Debate Magazine

The Crypto Crisis

Posted on the 13 August 2022 by Doggone

Cryptocurrencies and Non-fungible tokens (NFTs) remind me of the stereotypical scam of buying the Brooklyn Bridge. NFTs could actuallty put that scam into practice since they are a digital asset that represents real-world objects like art, music, in-game items and videos.

I've got an NFT of the Brooklyn Bridge: you want to buy it?
Something about fools and money anyone?

Anyway, there has been a Cryptocurrency crash which has become public with Bitcoin, the largest cryptocurrency by market value, having a recent fall of more than 72 percent since its November high.

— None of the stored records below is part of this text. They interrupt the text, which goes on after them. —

(* ===== verification/StatusAggregator.v ===== *)
(** * The status aggregator ([pkg/controllers/statusaggregator])

    It makes the status of a source object out of the statuses of its objects in
    the member clusters, with the plugin of its kind ([StatusPlugins]), and copies
    feedback from the federated object into annotations of the source object.  The
    caches are the fields of [StatusAggregator], the client of the host is the
    interface [AggregationServer] on a state [W].  Events, metrics and logs are
    left out. *)

From Stdlib Require Import ZArith Lia String Ascii.
From S2P Require Import Prelude GoStrings K8s Types ApiTypes Unstructured Codecs FedObject Retain Naming Sync Federate.
From S2P Require Import Digests StatusPlugins.

(** ** Feedback for the source object ([plugins/sourcefeedback/annotations.go]) *)

Definition knownAnnotations : list string := [AppliedMigrationConfigurationAnnotation; SchedulingAnnotation].

(** A map that is nil is [None]. *)
Definition populateAnnotation (sourceAnnotations : option (gmap string string)) (fedAnnotations : gmap string string)
    (key : string) : option (gmap string string) * bool :=
  let fedValue := fedAnnotations !! key in
  match sourceAnnotations with
  | None => match fedValue with Some value => (Some {[key := value]}, true) | None => (None, false) end
  | Some annotations =>
      let '(annotations, deleted) :=
        if bool_decide (fedValue = None) && bool_decide (is_Some (annotations !! key))
        then (delete key annotations, true) else (annotations, false) in
      match fedValue with
      | Some value =>
          if negb (String.eqb (default ""%string (annotations !! key)) value) then (Some (<[key := value]> annotations), true)
          else (Some annotations, deleted)
      | None => (Some annotations, deleted)
      end
  end.

Section Aggregator.
Context `{K : Kubernetes} `{R : GoRuntime} `{C : !Codecs} `{L : !FederateLibraries} `{D : !DigestCodecs} `{SL : !StatusLibraries}.

(** [GetAnnotations] is nil when there is no field. *)
Definition annotationsOf (u : Unstructured) : option (gmap string string) :=
  match NestedFieldNoCopy (uns_Object u) ["metadata"; "annotations"]%string with
  | inl (Some (VMap _)) => Some (uns_GetAnnotations u)
  | _ => None
  end.

Definition PopulateAnnotations (sourceObject : Unstructured) (fedObject : FederatedObject) : Unstructured * bool :=
  let '(annotations, needUpdate) := foldl (fun '(annotations, needUpdate) key =>
      let '(annotations, newNeedUpdate) := populateAnnotation annotations (fo_Annotations fedObject) key in
      (annotations, needUpdate || newNeedUpdate)) (annotationsOf sourceObject, false) knownAnnotations in
  (uns_SetAnnotations (default ∅ annotations) sourceObject, needUpdate).

(** ** The controller ([controller.go]) *)

Record reconcileKey := { rk_gvk : GroupVersionKind; rk_namespace : string; rk_name : string }.

Definition rk_QualifiedName (key : reconcileKey) : QualifiedName :=
  {| qn_Namespace := rk_namespace key; qn_Name := rk_name key |}.

(** The client of the host for source objects. *)
Class AggregationServer (W : Type) := {
  sao_Update : W -> GroupVersionResource -> string -> Unstructured -> W * option ApiError;
  sao_Get : W -> GroupVersionResource -> string -> string -> Unstructured + ApiError;
  sao_UpdateStatus : W -> GroupVersionResource -> string -> Unstructured -> W * option ApiError
}.

(** [sa_ResourceLister] is the cache of the host, [sa_ClusterResourceLister] that
    of a member cluster. *)
Record StatusAggregator := {
  sa_ResourceFTC : GroupVersionKind -> option FederatedTypeConfig;
  sa_ListFTCs : list FederatedTypeConfig + string;
  sa_ResourceLister : GroupVersionKind -> option ResourceLister;
  sa_ClusterResourceLister : GroupVersionKind -> string -> option ResourceLister;
  sa_FederatedObject : string -> string -> FederatedObject + ApiError;
  sa_ClusterFederatedObject : string -> FederatedObject + ApiError;
  sa_ReadyClusters : list FederatedCluster + string;
  sa_clusterAvailableDelay : Z;
  sa_clusterUnavailableDelay : Z
}.

Definition objectEnqueueDelay : Z := 3000000000.

Variable a : StatusAggregator.

Definition getFTCIfStatusAggregationIsEnabled (gvk : GroupVersionKind) : option FederatedTypeConfig :=
  match sa_ResourceFTC a gvk with
  | Some typeConfig => if StatusAggregationEnabled typeConfig then Some typeConfig else None
  | None => None
  end.

Definition listFTCWithStatusAggregationEnabled : list FederatedTypeConfig :=
  match sa_ListFTCs a with
  | inl ftcs => List.filter StatusAggregationEnabled ftcs
  | inr _ => []
  end.

(** The host for the empty cluster name. *)
Definition getObjectFromStore (key : reconcileKey) (cluster : string) : Unstructured + ApiError :=
  match (if String.eqb cluster "" then sa_ResourceLister a (rk_gvk key)
         else sa_ClusterResourceLister a (rk_gvk key) cluster) with
  | None => inr (OtherError "lister does not exist")
  | Some lister =>
      if negb (rl_HasSynced lister) then inr (OtherError "lister not synced")
      else rl_Get lister (QualifiedName_String (rk_QualifiedName key))
  end.

Definition addClusterObj (key : reconcileKey) (objs : gmap string Unstructured) (cluster : FederatedCluster)
    : gmap string Unstructured + ApiError :=
  match getObjectFromStore key (c_Name cluster) with
  | inl clusterObj => inl (<[c_Name cluster := clusterObj]> objs)
  | inr err => if IsNotFound err then inl objs else inr err
  end.

Definition clusterObjs (key : reconcileKey) : gmap string Unstructured + ApiError :=
  match sa_ReadyClusters a with
  | inr err => inr (OtherError err)
  | inl clusters => foldl_error (addClusterObj key) ∅ clusters
  end.

(** [fedobjectadapters.GetFromLister]. *)
Definition sa_GetFromLister (namespace name : string) : FederatedObject + ApiError :=
  if String.eqb namespace "" then sa_ClusterFederatedObject a name else sa_FederatedObject a namespace name.

Context {W : Type} `{S : !AggregationServer W}.

(** The status of [sourceObject] is copied to the latest version of the object. *)
Definition writeStatus (w : W) (ftc : FederatedTypeConfig) (key : reconcileKey) (sourceObject : Unstructured)
    : W * WorkerResult :=
  match sao_Get w (GetSourceTypeGVR ftc) (rk_namespace key) (rk_name key) with
  | inr _ => (w, StatusError)
  | inl latestSourceObj =>
      match NestedMap (uns_Object sourceObject) ["status"%string] with
      | inl (Some statusMap) =>
          match SetNestedField (uns_Object latestSourceObj) (VMap statusMap) ["status"%string] with
          | inr _ => (w, StatusError)
          | inl object =>
              let '(w, err) := sao_UpdateStatus w (GetSourceTypeGVR ftc) (rk_namespace key) {| uns_Object := object |} in
              match err with
              | Some err => (w, if IsConflict err then StatusConflict else StatusError)
              | None => (w, StatusAllOK)
              end
          end
      | _ => (w, StatusError)
      end
  end.

Definition aggregate (now : Time) (w : W) (ftc : FederatedTypeConfig) (key : reconcileKey) (sourceObject : Unstructured)
    (fedObject : FederatedObject) (objs : gmap string Unstructured) (clusterObjsUpToDate : bool) : W * WorkerResult :=
  match GetPlugin now (rk_gvk key) with
  | None => (w, StatusAllOK)
  | Some plugin =>
      match plugin sourceObject fedObject objs clusterObjsUpToDate with
      | inr _ => (w, StatusError)
      | inl (Some (sourceObject, true)) => writeStatus w ftc key sourceObject
      | inl _ => (w, StatusAllOK)
      end
  end.

Definition feedback (now : Time) (w : W) (ftc : FederatedTypeConfig) (key : reconcileKey) (sourceObject : Unstructured)
    (fedObject : FederatedObject) (objs : gmap string Unstructured) (clusterObjsUpToDate : bool) : W * WorkerResult :=
  let '(sourceObject, needUpdate) := PopulateAnnotations sourceObject fedObject in
  if needUpdate then
    let '(w, err) := sao_Update w (GetSourceTypeGVR ftc) (rk_namespace key) sourceObject in
    match err with
    | Some err => (w, if IsConflict err then StatusConflict else StatusError)
    | None => aggregate now w ftc key sourceObject fedObject objs clusterObjsUpToDate
    end
  else aggregate now w ftc key sourceObject fedObject objs clusterObjsUpToDate.

Definition reconcile (now : Time) (w : W) (key : reconcileKey) : W * WorkerResult :=
  match getFTCIfStatusAggregationIsEnabled (rk_gvk key) with
  | None => (w, StatusAllOK)
  | Some ftc =>
      match getObjectFromStore key "" with
      | inr err => (w, if IsNotFound err then StatusAllOK else StatusError)
      | inl sourceObject =>
          if bool_decide (is_Some (uns_GetDeletionTimestamp sourceObject)) then (w, StatusAllOK)
          else
            match sa_GetFromLister (rk_namespace key) (GenerateFederatedObjectName (rk_name key) (ftc_Name ftc)) with
            | inr err => (w, if IsNotFound err then StatusAllOK else StatusError)
            | inl fedObject =>
                if bool_decide (is_Some (fo_DeletionTimestamp fedObject)) then (w, StatusAllOK)
                else
                  match clusterObjs key with
                  | inr _ => (w, StatusError)
                  | inl objs =>
                      match IsResourcePropagated (Some sourceObject) (Some fedObject) with
                      | inr _ => (w, StatusError)
                      | inl clusterObjsUpToDate => feedback now w ftc key sourceObject fedObject objs clusterObjsUpToDate
                      end
                  end
            end
      end
  end.

(** ** Events: what is enqueued, with the delay *)

Definition key_of (gvk : GroupVersionKind) (obj : Unstructured) : reconcileKey :=
  {| rk_gvk := gvk; rk_namespace := uns_GetNamespace obj; rk_name := uns_GetName obj |}.

Definition onFederatedObject (fedObj : FederatedObject) : option (reconcileKey * Z) :=
  if negb (Time_IsZero (fo_DeletionTimestamp fedObj)) then None
  else
    match GetTemplateAsUnstructured (fo_Spec fedObj) with
    | inr _ => None
    | inl unsObj =>
        let gvk := uns_GroupVersionKind unsObj in
        if bool_decide (getFTCIfStatusAggregationIsEnabled gvk = None) then None
        else Some (key_of gvk unsObj, objectEnqueueDelay)
    end.

Definition onMemberObject (obj : Unstructured) : option (reconcileKey * Z) :=
  if negb (Time_IsZero (uns_GetDeletionTimestamp obj)) then None
  else
    let gvk := uns_GroupVersionKind obj in
    if bool_decide (getFTCIfStatusAggregationIsEnabled gvk = None) then None
    else Some (key_of gvk obj, objectEnqueueDelay).

(** [ftc] is the one that the handler was made for. *)
Definition onSourceObject (ftc : FederatedTypeConfig) (obj : Unstructured) : option (reconcileKey * Z) :=
  if negb (Time_IsZero (uns_GetDeletionTimestamp obj)) || negb (StatusAggregationEnabled ftc) then None
  else if negb (String.eqb (default ""%string (uns_GetAnnotations obj !! NoFederatedResource)) "") then None
  else Some (key_of (GetSourceTypeGVK ftc) obj, 0).

(** The delays after which the clusters are gone through. *)
Definition onCluster (oldCluster newCluster : option FederatedCluster) : list Z :=
  let ready cluster := match cluster with Some c => IsClusterReady (Status c) | None => false end in
  (if ready newCluster && negb (ready oldCluster) then [sa_clusterAvailableDelay a] else []) ++
  (match oldCluster with
   | Some c => if negb (Time_IsZero (c_DeletionTimestamp c)) then [sa_clusterUnavailableDelay a] else []
   | None => []
   end).

(** The keys that are enqueued, and whether the clusters are to be gone through
    again later. *)
Fixpoint reconcileTypes (ftcs : list FederatedTypeConfig) : list (reconcileKey * Z) * bool :=
  match ftcs with
  | [] => ([], false)
  | ftc :: ftcs =>
      let gvk := GetSourceTypeGVK ftc in
      match sa_ResourceLister a gvk with
      | None => ([], false)
      | Some lister =>
          if negb (rl_HasSynced lister) then ([], true)
          else
            match rl_List lister with
            | inr _ => ([], true)
            | inl sources =>
                let '(keys, retry) := reconcileTypes ftcs in
                (((fun obj => (key_of gvk obj, objectEnqueueDelay)) <$> sources) ++ keys, retry)
            end
      end
  end.

Definition reconcileOnClusterChange : list (reconcileKey * Z) * bool :=
  reconcileTypes listFTCWithStatusAggregationEnabled.
End Aggregator.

There is a great article on this by Trevor Jackson in Dissent, The Crypto Crisis. This pretty much sums up the problems with Crypto Currencies:

[At one time,] there were about 19,000 cryptocurrencies in existence. By the time you read these words, many of them will have failed. If you have heard of only one cryptocurrency, it is almost certainly Bitcoin. Bitcoin is a decentralized peer-to-peer network with no single clearinghouse and no equivalent to a central bank or money-issuing authority. Bitcoin the platform issues currency units called “bitcoins,” whose value is determined by supply and demand on several different exchanges. There is no single price of bitcoin. Demand is driven by its use in transactions. Supply is determined through “mining”: using computer processing power to solve increasingly complicated math problems. The inventors of Bitcoin have consistently maintained that there will be a finite supply of bitcoins, alleviating the danger of inflation and creating instead an intentionally deflationary system. All transactions are anonymous, and bitcoins are held in a digital “wallet.” A bitcoin spent in a transaction is really a unique code and a series of past transactions of that code in a kind of digital ledger, known as the blockchain. Imagine if every dollar you spend came with a list of every past transaction that dollar had been used in, thereby proving that you obtained it legally. It’s a way to verify transactions while preserving anonymity. Once a transaction happens, notice of it is sent to the entire Bitcoin network, and all the “miners” in the system race to verify the ledger of past transactions. If you win the verification race, you are awarded with new bitcoins.

He then gets into how problematic the crypto currency system happens to be, which is very.

As I said, if you don't like Fiat Currencies, you should avoid crypto like the plague. Fiat currencies at least have something backing them up. Crypto isn't even a commodity based currency, which also have their problems.

Crypto is the commidity.

And it's one that only exists in cyberspace.